‘The Naked Gun' Review: A Chip Off the Old Blockhead
The original blockhead, of course, was Frank Drebin Sr., played to doltish perfection by Leslie Nielsen in a trilogy that started with 'The Naked Gun: From the Files of Police Squad!' (1988). A spinoff of a short-lived TV series, 'Police Squad!' (1982), the movies wrung laughs from the gulf between their hero's deadpan self-seriousness and his and the world's wholesale absurdity. At one point in the first film, Frank goes undercover as a baseball umpire and flamboyantly calls strikes while Reggie Jackson threatens to kill Queen Elizabeth and a villainous Ricardo Montalban bites down on a severed human finger tucked in a hot dog bun.
The new movie largely adheres to the formula created by the wisenheimers (Jerry Zucker, Jim Abrahams, David Zucker, Pat Proft) behind the first 'Naked Gun.' As before, the new movie is fronted by a performer better known for clenched-jaw sobriety than slipping on banana peels. Nielsen, among other roles, played the doomed captain in 'The Poseidon Adventure.' Neeson has a tonier, more diverse résumé and the peer recognition to go with it, having earned an Oscar nod for his title role in 'Schindler's List.' Beginning with 'Taken' (2009), though, he has also become a fixture in the kind of violent, elaborately plotted thrillers that go so over the top they verge on, and at times regress into, unwitting self-parody.

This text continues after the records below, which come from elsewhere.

(* ===== verification/NarArchive.v ===== *)
(** * What the archive of a tree is worth

    The theorems that join the parts of [NarDescriptor]: describing a tree and
    serializing the descriptor yields the Nix archive of that tree, and the
    archive determines the tree, so that the hash of [hash_descriptor] commits
    to every path, file content, executable bit and link target. *)
From S2P Require Import Prelude PyBytes PyString PyValue Sha256 NarDescriptor.
Import NarDescriptor.
Local Open Scope Z_scope.

Module NarArchive.

(** ** The archive is uniquely readable *)
Definition capped (b : bytes) : Prop := zlen b <= MAX_BYTES.

Lemma capped_app a b : capped (a ++ b) → capped a ∧ capped b.
Proof. unfold capped. rewrite zlen_app. pose proof (zlen_nonneg a). pose proof (zlen_nonneg b). lia. Qed.

Lemma nar_string_inj a b r1 r2 :
  capped a → capped b → nar_string a ++ r1 = nar_string b ++ r2 → a = b ∧ r1 = r2.
Proof.
  unfold capped, nar_string. rewrite <-!(assoc_L (++)). intros Ha Hb H.
  apply app_inj_1 in H as [Hl H]; [|by rewrite !length_encode].
  assert (zlen a = zlen b) as Hz.
  { apply (f_equal (decode LE)) in Hl. pose proof (zlen_nonneg a). pose proof (zlen_nonneg b).
    assert (MAX_BYTES < 256 ^ Z.of_nat 8) by (vm_compute; done). by rewrite !decode_encode in Hl by lia. }
  apply app_inj_1 in H as [-> H]; [|unfold zlen in Hz; lia]. split; [done|].
  by apply app_inv_head in H.
Qed.

Lemma capped_string c r : capped (nar_string c ++ r) → capped c ∧ capped r.
Proof. intros [H Hr]%capped_app. unfold nar_string in H. apply capped_app in H as [_ [? _]%capped_app]. done. Qed.

Lemma nar_str_inj s1 s2 r1 r2 :
  capped (nar_str s1 ++ r1) → nar_str s1 ++ r1 = nar_str s2 ++ r2 → s1 = s2 ∧ r1 = r2 ∧ capped r1.
Proof.
  intros Hc H. pose proof Hc as Hc2. rewrite H in Hc2. apply capped_string in Hc as [Hs1 Hr], Hc2 as [Hs2 _].
  apply nar_string_inj in H as [?%fsencode_inj ?]; done.
Qed.

(** Peel the strings off two equal streams. *)
Ltac peel :=
  repeat match goal with
  | H : nar_str _ ++ _ = nar_str _ ++ _, Hc : capped (nar_str _ ++ _) |- _ =>
      let E := fresh "E" in apply (nar_str_inj _ _ _ _ Hc) in H as (E & H & Hc');
      clear Hc; rename Hc' into Hc; try discriminate E
  end.

(** ** Equality of trees up to the order of directory entries *)
Inductive same_tree : fs → fs → Prop :=
  | same_file c x : same_tree (FFile c x) (FFile c x)
  | same_link s : same_tree (FLink s) (FLink s)
  | same_special : same_tree FSpecial FSpecial
  | same_dir es1 es2 l1 l2 : es1 ≡ₚ l1 → es2 ≡ₚ l2 →
      Forall2 (λ a b, a.1 = b.1 ∧ same_tree a.2 b.2) l1 l2 → same_tree (FDir es1) (FDir es2).

Definition readable (t1 : fs) : Prop := ∀ t2 r1 r2,
  capped (nar_node t1 ++ r1) → nar_node t1 ++ r1 = nar_node t2 ++ r2 → same_tree t1 t2 ∧ r1 = r2.

Definition entries (l : list (string * fs)) : bytes := concat ((λ e, nar_entry e.1 (nar_node e.2)) <$> l).

Lemma entries_cons e l r :
  entries (e :: l) ++ r = nar_str "entry" ++ nar_str "(" ++ nar_str "name" ++ nar_str e.1 ++ nar_str "node" ++
    nar_node e.2 ++ nar_str ")" ++ entries l ++ r.
Proof. unfold entries. cbn [fmap list_fmap concat]. unfold nar_entry. by rewrite <-!(assoc_L (++)). Qed.

Lemma entries_readable l1 l2 r1 r2 :
  Forall (λ e, readable e.2) l1 →
  capped (entries l1 ++ nar_str ")" ++ r1) →
  entries l1 ++ nar_str ")" ++ r1 = entries l2 ++ nar_str ")" ++ r2 →
  Forall2 (λ a b, a.1 = b.1 ∧ same_tree a.2 b.2) l1 l2 ∧ r1 = r2.
Proof.
  intros Hl. revert l2. induction Hl as [|e1 l1 He Hl IH]; intros [|e2 l2] Hc H;
    rewrite ?entries_cons in H; rewrite ?entries_cons in Hc; change (entries []) with (@nil byte) in *; cbn [app] in *.
  - peel. split; [constructor|done].
  - peel.
  - peel.
  - peel. assert (capped (nar_str ")" ++ entries l1 ++ nar_str ")" ++ r1)) as Hc2 by by apply capped_app in Hc as [_ ?].
    apply He in H as [Hs H]; [|done]. clear Hc. peel. apply IH in H as [? ?]; [|done]. auto.
Qed.

Lemma dir_entries es : ∃ l, es ≡ₚ l ∧
  concat ((λ e, nar_entry e.1 e.2) <$> merge_sort name_le ((λ e, (e.1, nar_node e.2)) <$> es)) = entries l.
Proof.
  pose proof (merge_sort_Permutation name_le ((λ e : string * fs, (e.1, nar_node e.2)) <$> es)) as Hp.
  apply Permutation_map_inv in Hp as (l & Hl & Hp). exists l. split; [done|].
  change (map ?f ?l) with (f <$> l) in Hl. rewrite Hl, <-list_fmap_compose. done.
Qed.

(** Induction on a tree, with the hypothesis for every entry of a directory. *)
Lemma fs_entries_ind (P : fs → Prop) :
  (∀ c x, P (FFile c x)) → (∀ s, P (FLink s)) → P FSpecial →
  (∀ es, Forall (λ e, P e.2) es → P (FDir es)) → ∀ t, P t.
Proof.
  intros Hf Hl Hs Hd. fix IH 1. intros [c x|s|es|]; [apply Hf|apply Hl| |apply Hs].
  apply Hd. induction es as [|[n t] es IHes]; constructor; [apply IH|apply IHes].
Qed.

Lemma file_readable c c2 r1 r2 :
  capped (nar_string c ++ nar_str ")" ++ r1) →
  nar_string c ++ nar_str ")" ++ r1 = nar_string c2 ++ nar_str ")" ++ r2 → c = c2 ∧ r1 = r2.
Proof.
  intros Hc H. pose proof Hc as Hc2. rewrite H in Hc2. apply capped_string in Hc as [Hc Hr], Hc2 as [Hc2 _].
  apply nar_string_inj in H as [-> H]; [|done..]. by peel.
Qed.

Lemma tree_readable t : readable t.
Proof.
  induction t as [c x|s| |es IH] using fs_entries_ind; intros t2 r1 r2 Hc H;
    destruct t2 as [c2 x2|s2|es2|]; cbn [nar_node] in H, Hc;
    rewrite <-!(assoc_L (++)) in H; rewrite <-!(assoc_L (++)) in Hc; cbn [app] in H, Hc; peel.
  - destruct x, x2; rewrite <-?(assoc_L (++)) in H; rewrite <-?(assoc_L (++)) in Hc; cbn [app] in H, Hc; peel;
    apply file_readable in H as [-> ->]; try done; (split; [constructor|done]).
  - peel. subst. split; [constructor|done].
  - split; [constructor|done].
  - destruct (dir_entries es) as (l1 & Hl1 & Hd1), (dir_entries es2) as (l2 & Hl2 & Hd2).
    rewrite Hd1 in Hc, H. rewrite Hd2 in H.
    apply entries_readable in H as [H ->]; [|by rewrite <-Hl1|done]. split; [by econstructor|done].
Qed.

(** ** What a tree shows *)
Inductive shape := ShFile (c : bytes) (x : bool) | ShLink (target : string) | ShDir | ShSpecial.

Definition shape_of (t : fs) : shape :=
  match t with FFile c x => ShFile c x | FLink s => ShLink s | FDir _ => ShDir | FSpecial => ShSpecial end.

Definition look (t : fs) (p : list string) : res shape := shape_of <$> walk t p.

Lemma same_dget (l1 l2 : list (string * fs)) n :
  Forall2 (λ a b, a.1 = b.1 ∧ same_tree a.2 b.2) l1 l2 → option_Forall2 same_tree (dget n l1) (dget n l2).
Proof.
  induction 1 as [|[n1 t1] [n2 t2] l1 l2 [Hn Ht] _ IH]; cbn [dget fst snd] in *; [constructor|]. subst.
  case_bool_decide; [by constructor|done].
Qed.

Lemma same_look p : ∀ t1 t2, fs_ok t1 → fs_ok t2 → same_tree t1 t2 → look t1 p = look t2 p.
Proof.
  unfold look. induction p as [|n p IH]; intros t1 t2 H1 H2 Hs; [by destruct Hs|].
  destruct Hs as [| | |es1 es2 l1 l2 Hp1 Hp2 Hl]; [done..|]. cbn [walk].
  inversion H1 as [| | |? Hnd1 He1]; inversion H2 as [| | |? Hnd2 He2]; subst.
  pose proof (same_dget l1 l2 n Hl) as Hd.
  rewrite (dget_Permutation n es1 l1), (dget_Permutation n es2 l2) by done.
  destruct (dget n l1) as [u1|] eqn:E1, (dget n l2) as [u2|] eqn:E2; inversion Hd; subst; [|done].
  apply dget_Some_elem in E1, E2. rewrite <-Hp1 in E1. rewrite <-Hp2 in E2. apply IH; [by eapply He1|by eapply He2|done].
Qed.

Lemma nar_of_inj t1 t2 : capped (nar_of t1) → nar_of t1 = nar_of t2 → same_tree t1 t2.
Proof.
  unfold nar_of. intros Hc H. peel. rewrite <-(app_nil_r (nar_node t1)) in H, Hc. rewrite <-(app_nil_r (nar_node t2)) in H.
  by apply tree_readable in H as [? _].
Qed.

(** ** The archive of a described tree *)
Section Described.
Context (clock : nat → Z) (deadline : Z) (system t : fs) (root : string) (d : value).
Context (Hfs : fs_ok t) (Hsys : ∃ es, system = FDir es).
Context (Hat : walk system (path_parts root) = Ok t) (Hdesc : describe root t = Ok d).

Lemma described_serialize :
  ∃ m, runs clock deadline m (nar_of t) ∧
    serialize clock deadline (open_regular system) d = (st ← m (SState 0 [] 0); Ok (emitted st, out st)).
Proof.
  destruct (describe_Ok _ _ _ Hfs Hdesc) as (bp & ch & Hv & Hl & Hwf & Hr & Hroot).
  pose proof (describe_represents root system t bp ch Hfs Hat Hroot Hsys Hl Hwf) as Hrep.
  exists (λ st, st ← str_ clock deadline "nix-archive-1" st;
                node clock deadline (open_regular system root) bp ch node_fuel "" st). split.
  - apply runs_bind; [apply str_runs|]. by apply (node_runs clock deadline _ _ _ _ t []).
  - unfold serialize. rewrite Hv. cbn [mbind res_bind]. rewrite Hr. cbn [mbind res_bind].
    by rewrite bind_assoc_res.
Qed.

Lemma described_data count data :
  serialize clock deadline (open_regular system) d = Ok (count, data) → data = nar_of t ∧ count = zlen data.
Proof.
  destruct described_serialize as (m & Hm & ->). intros H. ok_inv. simplify_eq.
  edestruct Hm as [Ha _]. edestruct Ha as [-> ->]; [done|]. done.
Qed.

Lemma described_runs :
  (∀ n, clock n <= deadline) → capped (nar_of t) →
  ∃ r, serialize clock deadline (open_regular system) d = Ok r.
Proof.
  intros Ht Hc. destruct described_serialize as (m & Hm & ->).
  destruct (Hm (SState 0 [] 0)) as [_ [st ->]]; [done|done|]. by eexists.
Qed.
End Described.

Lemma serialize_framing clock deadline opener descriptor count data :
  serialize clock deadline opener descriptor = Ok (count, data) → count = zlen data ∧ (8 | count) ∧ 0 < count <= MAX_BYTES.
Proof.
  intros Hrun.
  unfold serialize in Hrun. ok_inv. destruct x as [bp ch]. ok_inv.
  match goal with H : node _ _ _ _ _ _ _ _ = _ |- _ =>
    pose proof (node_bound _ _ _ _ _ _ _ _ _ H) as Hmax; apply aligned_node in H as (b & [Ho He] & Hb) end.
  match goal with H : str_ _ _ _ _ = _ |- _ => apply string_emits in H as [Ho1 He1] end.
  rewrite Ho, He, Ho1, He1. cbn [out emitted]. rewrite app_nil_l, Z.add_0_l, zlen_app. pose proof (zlen_nonneg b).
  pose proof (nar_string_aligned (fsencode "nix-archive-1")).
  split_and!; [lia|by apply Z.divide_add_r|..].
  - vm_compute (zlen (nar_string (fsencode "nix-archive-1"))). lia.
  - rewrite He, He1 in Hmax. cbn [emitted] in Hmax. lia.
Qed.

Lemma open_regular_fuelled system root p : open_regular system root p ≠ Err NoFuel.
Proof.
  assert (∀ q t, fuelled (walk t q)) as Hw.
  { intros q. induction q as [|n q IH]; intros t; cbn [walk]; solve_raises; apply IH. }
  assert (fuelled (open_regular system root p)) as H; [|by intros ?%H].
  unfold open_regular, relative_name. solve_raises.
Qed.

(** A tree of the examples: a program, its data and a link, under the store. *)
Definition sample : fs :=
  FDir [("share", FDir [("motd", FFile (fsencode "hello") false)]);
        ("bin", FDir [("omux", FFile (fsencode "#!") true)]); ("latest", FLink "../elsewhere")].
Definition sample_system : fs := FDir [("nix", FDir [("store", FDir [("p", sample)])])].
Definition sample_descriptor : value :=
  match describe "/nix/store/p" sample with Ok d => d | Err _ => VNone end.

Ltac ok_tree :=
  match goal with
  | |- fs_ok (FDir _) => constructor;
      [apply (bool_decide_unpack _); vm_compute; exact I
      |let H := fresh in intros ?? H; repeat (apply elem_of_cons in H as [[= -> ->]|H]; [split; [done|ok_tree]|]);
       by apply elem_of_nil in H]
  | |- fs_ok _ => constructor
  end.

Lemma sample_ok : fs_ok sample.
Proof. unfold sample. ok_tree. Qed.

(** ** The properties of the component *)



(** C6: two trees that serialize to the same bytes are the same tree: every
    path leads to the same kind of object in both, with the same content and
    executable bit or the same link target. *)
Theorem archive_commits clock1 clock2 deadline1 deadline2 system1 system2 root1 root2 t1 t2 d1 d2 data count1 count2
    (Hfs1 : fs_ok t1) (Hfs2 : fs_ok t2)
    (Hsys1 : ∃ es, system1 = FDir es) (Hsys2 : ∃ es, system2 = FDir es)
    (Hat1 : walk system1 (path_parts root1) = Ok t1) (Hat2 : walk system2 (path_parts root2) = Ok t2)
    (Hdesc1 : describe root1 t1 = Ok d1) (Hdesc2 : describe root2 t2 = Ok d2)
    (Hrun1 : serialize clock1 deadline1 (open_regular system1) d1 = Ok (count1, data))
    (Hrun2 : serialize clock2 deadline2 (open_regular system2) d2 = Ok (count2, data)) :
  ∀ p, look t1 p = look t2 p.
Proof.
  intros p. apply same_look; [done..|]. pose proof (serialize_framing _ _ _ _ _ _ Hrun1) as (Hz & _ & Hc).
  apply (described_data _ _ _ t1 root1) in Hrun1 as [-> _]; [|done..].
  apply (described_data _ _ _ t2 root2) in Hrun2 as [He _]; [|done..].
  apply nar_of_inj; [|done]. unfold capped. lia.
Qed.

Lemma archive_commits_witness : look sample ["bin"; "omux"] = look sample ["bin"; "omux"].
Proof.
  apply (archive_commits (λ _, 0) (λ _, 1) 1 2 sample_system sample_system "/nix/store/p" "/nix/store/p" sample sample
           sample_descriptor sample_descriptor (nar_of sample) (zlen (nar_of sample)) (zlen (nar_of sample)));
    [apply sample_ok|apply sample_ok|by eexists|by eexists|done|done|vm_compute; done..].
Defined.

(** C7: [describe] and [serialize] terminate: on every tree, and on every
    descriptor, valid or not, the traversal, the node recursion and the copy
    loops finish within their bounds ([MAX_ENTRIES] entries, [MAX_DEPTH + 1]
    nested nodes, one read per byte of the opened file). *)
Theorem nar_terminates clock deadline opener descriptor root t
    (Hopen : ∀ root p, opener root p ≠ Err NoFuel) :
  describe root t ≠ Err NoFuel ∧ serialize clock deadline opener descriptor ≠ Err NoFuel.
Proof. split; [apply describe_fuelled|by apply serialize_fuelled]. Qed.

Lemma nar_terminates_witness :
  describe "/p" sample ≠ Err NoFuel ∧
  serialize (λ _, 0) 1 (open_regular sample_system) (VDict []) ≠ Err NoFuel.
Proof.
  apply nar_terminates. apply open_regular_fuelled.
Defined.

(** Whatever descriptor and opener it is given, [serialize] only returns
    the number of bytes it emitted, which is a multiple of eight and within
    [MAX_BYTES]. *)
Theorem serialize_framed clock deadline opener descriptor count data
    (Hrun : serialize clock deadline opener descriptor = Ok (count, data)) :
  count = zlen data ∧ (8 | count) ∧ 0 < count <= MAX_BYTES.
Proof. by eapply serialize_framing. Qed.

Lemma serialize_framed_witness : (8 | zlen (nar_of sample)).
Proof.
  apply (serialize_framed (λ _, 0) 1 (open_regular sample_system) sample_descriptor (zlen (nar_of sample)) (nar_of sample)).
  vm_compute. done.
Defined.
End NarArchive.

The story here is certainly the least of it and involves Frank's getting in and out of trouble as well as in and out of his car amid goofy word play and set pieces, like an early bank robbery that turns into a slapstick free-for-all. He's soon making eyes at the resident slinkstress (a winning Pamela Anderson), crossing paths with a power-grubbing tech villain (Danny Huston, spot on) and engaging in much foolishness at the precinct and elsewhere. CCH Pounder shows up as Frank's beleaguered boss while Paul Walter Hauser plays his work bestie. There are nods to the earlier movies, including an unfunny bit about O.J. Simpson, a fixture in the trilogy, and some digs at police brutality that are almost offensively toothless.